Eine Studie, an der insgesamt fünf Kliniken beteiligt sind, soll nun im Rahmen von Gruppenbehandlungen zeigen, ob diese Anwendung medizinisch sinnvoll ist. Die teilnehmenden Patienten tragen während der Gruppentherapie Stirnbänder – die Hälfte von Ihnen mit funktionierenden Elektroden, die andere Hälfte bekommt Attrappen als Placebo. Es ist die weltweit erste Studie, die den Einsatz von Gleichstrom in der Psychotherapie untersucht. Bajbouj rechnet damit, dass in zwei Jahren erste Ergebnisse vorliegen, insgesamt ist das Projekt auf vier Jahre angelegt.
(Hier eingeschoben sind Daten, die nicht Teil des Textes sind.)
(** A polling loop is left only when its condition is false. *)
Lemma hoare_wait_exit I J cond :
  env_stable I -> env_stable J ->
  (forall st, I st -> Safe st) -> (forall st, J st -> Safe st) ->
  (forall st, I st -> cond st = false -> J st) ->
  hoare Safe I [OpWait cond] J.
Proof.
  intros EI EJ SI SJ Hx.
  enough (G : forall c c', steps c c' -> forall st, c = ([OpWait cond], st) -> I st ->
              Safe (snd c') /\ (fst c' = [] -> J (snd c'))).
  { intros st k st' HI H. apply (G _ _ H st eq_refl HI). }
  intros c c' H. induction H as [c | c1 c2 c3 H12 H23 IH]; intros st Ec HI.
  - subst c. simpl. split; [auto | discriminate].
  - subst c1. inversion H12; subst.
    + assert (HJ : J st) by auto.
      destruct (steps_nil_inv J EJ _ _ H23 eq_refl HJ) as [Hk HJ']. split; auto.
    + apply (IH (env_step a st) eq_refl); auto.
Qed.

Lemma hoare_weaken I J J' l :
  hoare Safe I l J -> (forall st, J st -> J' st) -> hoare Safe I l J'.
Proof.
  intros H HJ st k st' HI S. destruct (H _ _ _ HI S) as [Hs Hk]. split; auto.
Qed.
End HoareMore.

(** ** The registers through [uart_init] *)

Lemma env_counters a st :
  (sync_swrst st = 0%nat -> sync_swrst (env_step a st) = 0%nat) /\
  (sync_enable st = 0%nat -> sync_enable (env_step a st) = 0%nat) /\
  (sync_ctrlb st = 0%nat -> sync_ctrlb (env_step a st) = 0%nat) /\
  nvic_sercom1 (env_step a st) = nvic_sercom1 st /\
  (tx_sound st -> tx_sound (env_step a st)).
Proof.
  destruct a as [| v |]; simpl.
  - destruct (hw_tick_frame st) as (_ & E0 & _ & _ & _ & _ & _ & E1 & E2 & E3).
    rewrite E0, E1, E2, E3. repeat split; try (intros ->; reflexivity).
    apply hw_tick_tx_sound.
  - destruct (hw_receive_frame v st) as (_ & E0 & _ & _ & _ & _ & E1 & E2 & E3 & _).
    rewrite E0, E1, E2, E3. repeat split; try (intros ->; reflexivity).
    unfold tx_sound. rewrite !ready_testbit. unfold hw_receive.
    destruct (_ && _); msimpl; [| auto].
    rewrite testbit_set_bit by (unfold INTFLAG_RXC_Pos; lia).
    rewrite orb_false_r. auto.
  - destruct (irq_pending st); [| repeat split; auto].
    destruct (INTFLAG_RXC st) eqn:Hr;
      [| rewrite SERCOM1_Handler_idle by assumption; repeat split; auto].
    destruct (SERCOM1_Handler_serves st Hr)
      as (_ & _ & E0 & _ & _ & _ & _ & E1 & E2 & E3).
    rewrite E0, E1, E2, E3. repeat split; try (intros ->; reflexivity).
    unfold tx_sound. rewrite !ready_testbit.
    unfold SERCOM1_Handler. rewrite Hr.
    unfold read_DATA, uart_byte_received_cb. msimpl.
    rewrite testbit_clear_bit by (unfold INTFLAG_RXC_Pos; lia).
    rewrite andb_true_r. auto.
Qed.
Definition find_path (app : Picker) : find_path_outcome :=
  match start_pos app, goal_pos app with
  | Some _, Some _ =>
      if is_running app then AlreadyRunning
      else match clear_path app with
           | None => IndexError
           | Some app' =>
               Scheduled (algorithm_var app)
                 (MkPicker (warehouse app') (start_pos app') (goal_pos app') true
                           (algorithm_var app') (depth_limit_var app')
                           (Some (algorithm_var app)))
           end
  | _, _ => MissingPositions
  end.

(** The scheduled callback. *)
Definition run_scheduled (a : Algorithm) (app : Picker) (fuel : nat)
  : option run_result :=
  match start_pos app, goal_pos app with
  | Some start, Some goal =>
      match a with
      | ASTAR => run_astar (warehouse app) start goal fuel
      | BFS => run_bfs (warehouse app) start goal fuel
      | DFS => run_dfs (warehouse app) start goal fuel
      | UCS => run_ucs (warehouse app) start goal fuel
      | DLS => run_dls (warehouse app) start goal (depth_limit_var app) fuel
      end
  | _, _ => None
  end.

(** A position that is missing, outside the grid, or on an obstacle. *)
Definition invalid_position (w : Warehouse) (p : option pos) : Prop :=
  match p with
  | None => True
  | Some q => in_bounds w q = false ∨ is_obstacle w q = true
  end.

(** ** Paths on the grid *)

(** Two cells are 4-adjacent when they differ by one step up, right, down
    or left. *)
Definition adjacent4 (a b : pos) : Prop :=
  Z.abs (a.1 - b.1) + Z.abs (a.2 - b.2) = 1.

(** A cell that can be walked on: inside the grid and not an obstacle. *)
Definition free_cell (w : Warehouse) (p : pos) : Prop :=
  in_bounds w p = true ∧ is_obstacle w p = false.

Fixpoint chained (R : pos → pos → Prop) (l : list pos) : Prop :=
  match l with
  | a :: (b :: _) as l' => R a b ∧ chained R l'
  | _ => True
  end.

(** [grid_path w start goal p]: [p] is a sequence of free, pairwise
    4-adjacent cells that begins at [start] and ends at [goal]. *)
Definition grid_path (w : Warehouse) (start goal : pos) (p : list pos) : Prop :=
  head p = Some start ∧ last p = Some goal ∧
  Forall (free_cell w) p ∧ chained adjacent4 p.

(** [reach w start k v]: [v] is reached from [start] by [k] moves, each to
    a cell listed by [get_neighbors]. *)
Inductive reach (w : Warehouse) (start : pos) : nat → pos → Prop :=
  | reach_here : reach w start 0 start
  | reach_move k u v :
      reach w start k u → v ∈ get_neighbors w u → reach w start (S k) v.

(** The predecessor chain of [v] in [came_from], listed from its root to
    [v]: what [reconstruct_path] returns when its loop ends. *)
Inductive chain (came_from : gmap pos pos) : pos → list pos → Prop :=
  | chain_root v : came_from !! v = None → chain came_from v [v]
  | chain_link v u p :
      came_from !! v = Some u → chain came_from u p →
      chain came_from v (p ++ [v]).

(** * Properties *)

(** ** Loops *)

Lemma while_loop_mono {S R : Type} (step : S → S + R) fuel fuel' st r :
  while_loop step fuel st = Some r → (fuel ≤ fuel')%nat →
  while_loop step fuel' st = Some r.
Proof.
  revert fuel' st. induction fuel as [|fuel IH]; intros fuel' st H Hle; [done|].
  destruct fuel' as [|fuel']; [lia|]. simpl in *.
  destruct (step st); [|done]. apply IH; [done|lia].
Qed.

(** Total correctness of a loop from an invariant and a variant. *)
Lemma while_loop_total {S R : Type} (step : S → S + R)
    (Inv : S → Prop) (μ : S → nat) (Post : R → Prop) :
  (∀ st st', Inv st → step st = inl st' → Inv st' ∧ (μ st' < μ st)%nat) →
  (∀ st r, Inv st → step st = inr r → Post r) →
  ∀ st, Inv st →
    ∃ r, Post r ∧ ∀ fuel, (μ st < fuel)%nat → while_loop step fuel st = Some r.
Proof.
  intros Hstep Hexit st. remember (μ st) as n eqn:Hn.
  revert st Hn. induction (lt_wf n) as [n _ IH]. intros st -> Hinv.
  destruct (step st) as [st'|r] eqn:Hst.
  - destruct (Hstep _ _ Hinv Hst) as [Hinv' Hlt].
    destruct (IH _ Hlt st' eq_refl Hinv') as (r & Hr & Hrun).
    exists r. split; [done|]. intros [|fuel] Hf; [lia|].
    simpl. rewrite Hst. apply Hrun. lia.
  - exists r. split; [by eapply Hexit|].
    intros [|fuel] Hf; [lia|]. simpl. by rewrite Hst.
Qed.

(** An invariant of the loop body holds after a [for] loop over a list. *)
Lemma fold_left_inv {A B : Type} (f : A → B → A) (P : list B → A → Prop) l a :
  P [] a →
  (∀ pre x a', P pre a' → x ∈ l → P (pre ++ [x]) (f a' x)) →
  P l (fold_left f l a).
Proof.
  intros H0 Hstep.
  assert (∀ pre suf a', P pre a' → (∀ x, x ∈ suf → x ∈ l) →
            P (pre ++ suf) (fold_left f suf a')) as Hgen.
  { intros pre suf. revert pre. induction suf as [|x suf IH]; intros pre a' Hp Hin.
    - by rewrite app_nil_r.
    - simpl. replace (pre ++ x :: suf) with ((pre ++ [x]) ++ suf)
        by (by rewrite <- app_assoc).
      apply IH; [apply Hstep; [done|apply Hin; left]|].
      intros y Hy. apply Hin. by right. }
  apply (Hgen [] l a H0). done.
Qed.

(** ** Path reconstruction *)

Lemma reconstruct_loop_chain came_from v p :
  chain came_from v p →
  ∃ l, p = l ++ [v] ∧
    ∀ fuel acc, (length l ≤ fuel)%nat →
      reconstruct_loop fuel came_from v acc = Some (l ++ rev acc).
Proof.
  induction 1 as [v Hv|v u p Hv Hc (l & -> & IH)].
  - exists []. split; [done|]. intros [|fuel] acc _; simpl; by rewrite Hv.
  - exists (l ++ [u]). split; [done|]. intros fuel acc Hf.
    rewrite length_app in Hf. simpl in Hf.
    destruct fuel as [|fuel]; [lia|]. simpl. rewrite Hv.
    rewrite IH by lia. by rewrite rev_app_distr, <- app_assoc.
Qed.

Lemma reconstruct_path_chain came_from v p :
  chain came_from v p →
  ∀ fuel, (length p ≤ fuel)%nat → reconstruct_path fuel came_from v = Some p.
Proof.
  intros Hc fuel Hf. destruct (reconstruct_loop_chain _ _ _ Hc) as (l & -> & H).
  unfold reconstruct_path. rewrite length_app in Hf. by rewrite H by lia.
Qed.

Lemma chain_last came_from v p : chain came_from v p → last p = Some v.
Proof. destruct 1; [done|]. by rewrite last_snoc. Qed.

(** ** The neighbour query *)

Definition passable (w : Warehouse) (q : pos) : bool :=
  in_bounds w q && negb (is_obstacle w q).

Definition around (p : pos) : list pos :=
  [(p.1 - 1, p.2); (p.1, p.2 + 1); (p.1 + 1, p.2); (p.1, p.2 - 1)].

Lemma get_neighbors_filter w p :
  get_neighbors w p = filter (λ q, passable w q = true) (around p).
Proof.
  destruct p as [row col]. unfold get_neighbors, around, directions, passable,
    in_bounds, is_obstacle. simpl.
  replace (row + -1) with (row - 1) by lia. replace (col + -1) with (col - 1) by lia.
  replace (row + 0) with row by lia. replace (col + 0) with col by lia.
  rewrite !filter_cons, filter_nil. cbn [fst snd].
  repeat match goal with
         | |- context [decide (?b = true)] =>
             tryif is_var b then fail else (let x := fresh "b" in generalize b; intros x)
         end.
  destruct b, b0, b1, b2; reflexivity.
Qed.

Lemma elem_of_around p q : q ∈ around p ↔ adjacent4 p q.
Proof.
  destruct p as [r c], q as [r' c']. unfold around, adjacent4. simpl.
  rewrite !elem_of_cons, elem_of_nil. split.
  - intros [H|[H|[H|[H|[]]]]]; injection H as -> ->; lia.
  - intros H.
    assert ((r' = r - 1 ∧ c' = c) ∨ (r' = r ∧ c' = c + 1) ∨
            (r' = r + 1 ∧ c' = c) ∨ (r' = r ∧ c' = c - 1)) as Hc by lia.
    destruct Hc as [[-> ->]|[[-> ->]|[[-> ->]|[-> ->]]]]; auto.
Qed.

Lemma elem_of_get_neighbors w p q :
  q ∈ get_neighbors w p ↔ free_cell w q ∧ adjacent4 p q.
Proof.
  rewrite get_neighbors_filter, list_elem_of_filter, elem_of_around.
  unfold passable, free_cell. rewrite andb_true_iff, negb_true_iff. tauto.
Qed.

Lemma get_neighbors_length w p : (length (get_neighbors w p) ≤ 4)%nat.
Proof.
  rewrite get_neighbors_filter.
  etrans; [apply length_filter|]. done.
Qed.

Lemma get_neighbors_in_bounds w p q :
  q ∈ get_neighbors w p → in_bounds w q = true.
Proof. rewrite elem_of_get_neighbors. by intros [[? ?] ?]. Qed.

(** All cells of the grid, as a finite set. *)
Definition all_cells (w : Warehouse) : gset pos :=
  list_to_set (cprod (seqZ 0 (rows w)) (seqZ 0 (cols w))).

Lemma elem_of_all_cells w p : p ∈ all_cells w ↔ in_bounds w p = true.
Proof.
  unfold all_cells, in_bounds. rewrite elem_of_list_to_set, list_elem_of_cprod,
    !elem_of_seqZ, !andb_true_iff. lia.
Qed.

(** ** Paths and moves *)

(** A move changes the Manhattan distance to any cell by at most one. *)
Lemma reach_heuristic w start k v :
  reach w start k v → heuristic start v ≤ Z.of_nat k.
Proof.
  induction 1 as [|k u v _ IH Hv].
  - unfold heuristic. lia.
  - apply elem_of_get_neighbors in Hv as [_ Hv].
    unfold heuristic, adjacent4 in *. lia.
Qed.

Lemma chained_app_inv R l x y :
  chained R (l ++ [x; y]) → chained R (l ++ [x]) ∧ R x y.
Proof.
  induction l as [|a [|b l] IH]; simpl in *; tauto.
Qed.

Lemma grid_path_reach w start goal p :
  grid_path w start goal p → reach w start (length p - 1) goal.
Proof.
  intros (Hh & Hl & Hf & Hc). revert goal Hh Hl Hf Hc.
  induction p as [|x p IH] using rev_ind; intros goal Hh Hl Hf Hc; [done|].
  rewrite last_snoc in Hl. injection Hl as ->.
  rewrite length_app. simpl. replace (length p + 1 - 1)%nat with (length p) by lia.
  destruct p as [|y p _] using rev_ind.
  - simpl in Hh. injection Hh as ->. constructor.
  - rewrite <- app_assoc in Hc. simpl in Hc.
    apply chained_app_inv in Hc as [Hc Hxy].
    apply Forall_app in Hf as [Hf Hx].
    rewrite length_app. simpl.
    replace (length p + 1)%nat with (S (length (p ++ [y]) - 1))
      by (rewrite length_app; simpl; lia).
    apply reach_move with y.
    + apply IH; [|by rewrite last_snoc|done|done].
      destruct p; simpl in *; done.
    + apply elem_of_get_neighbors. split; [by inv Hx|done].
Qed.

Definition moves (w : Warehouse) (p : list pos) : Prop :=
  chained (λ a b, b ∈ get_neighbors w a) p.

Lemma chained_snoc R p u v :
  chained R p → last p = Some u → R u v → chained R (p ++ [v]).
Proof.
  induction p as [|a [|b p] IH]; simpl; intros Hc Hl Hr; [done| |].
  - injection Hl as ->. done.
  - destruct Hc as [? Hc]. split; [done|]. by apply IH.
Qed.

Lemma moves_grid_path w start goal p :
  moves w p → head p = Some start → last p = Some goal → free_cell w start →
  grid_path w start goal p.
Proof.
  intros Hm Hh Hl Hs. repeat split; try done.
  - destruct p as [|a p]; [done|]. injection Hh as ->.
    clear Hl. revert start Hs Hm. induction p as [|b p IH]; intros a Ha Hm.
    { by constructor. }
    destruct Hm as [Hb Hm]. constructor; [done|].
    apply IH; [|done]. by apply elem_of_get_neighbors in Hb as [? _].
  - clear Hh Hl. induction p as [|a [|b p] IH]; simpl in *; try done.
    destruct Hm as [Hb Hm]. split; [|by apply IH].
    by apply elem_of_get_neighbors in Hb as [_ ?].
Qed.

(** ** Writing predecessors in bulk *)

Definition set_parents (current : pos) (new : list pos) (came_from : gmap pos pos)
  : gmap pos pos :=
  fold_left (λ m n, <[n := current]> m) new came_from.

Lemma lookup_set_parents current new came_from x :
  set_parents current new came_from !! x =
    if decide (x ∈ new) then Some current else came_from !! x.
Proof.
  unfold set_parents. revert came_from.
  induction new as [|n new IH]; intros came_from; cbn [fold_left].
  - case_decide; [set_solver|done].
  - rewrite IH. repeat case_decide; try done; try set_solver.
    + destruct (decide (x = n)) as [->|Hne]; [|set_solver].
      by rewrite lookup_insert_eq.
    + rewrite lookup_insert_ne; [done|set_solver].
Qed.

(** ** Breadth-first search: the inner loop in closed form *)

(** The neighbours that one expansion enqueues: those not yet visited,
    each once. *)
Fixpoint fresh (visited : gset pos) (ns : list pos) : list pos :=
  match ns with
  | [] => []
  | n :: ns' =>
      if decide (n ∈ visited) then fresh visited ns'
      else n :: fresh ({[n]} ∪ visited) ns'
  end.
Ein neues Screening soll helfen, Autismus zu erkennen

Im Mittelpunkt eines dritten Projekts innerhalb des Forschungsnetzes zu psychischen Erkrankungen steht die Diagnostik von Autismus. Geleitet wird das Projekt von Oberarzt Stefan Röpke, verantwortlich für den Bereich Persönlichkeitsstörungen und Posttraumatische Belastungsstörung sowie die Autismus-Ambulanz der Charité am Campus Benjamin Franklin. „Herkömmliche Tests, um Autismus zu erkennen, dauern mehrere Stunden, und es gibt keine guten Screening-Verfahren“, sagt Röpke. „Wir wollen ein neues Screening entwickeln, das es Hausärzten und Psychotherapeuten ermöglicht, die Verdachtsfälle mit hoher Zuverlässigkeit zu überprüfen.“

Dabei helfen soll eine Datenbank, die mehr als 10 000 Patientendaten enthält. „Wir versuchen, Eintragungen zu identifizieren, die sehr spezifisch für die Erkrankung sind“, sagt Röpke. In Berlin befassen sich die Forscher dabei mit Autismus im Erwachsenenalter, während Mediziner in Marburg und in Dresden Fälle in der Kinder- und Jugendpsychiatrie untersuchen. Außerdem sollen die Wirkmechanismen der Krankheit untersucht und der Einfluss der Gene genauer verstanden werden. Hierzu arbeitet die Charité mit dem Zentralinstitut für Seelische Gesundheit in Mannheim und dem Max-Planck-Institut für Kognitions- und Neurowissenschaften in Leipzig zusammen.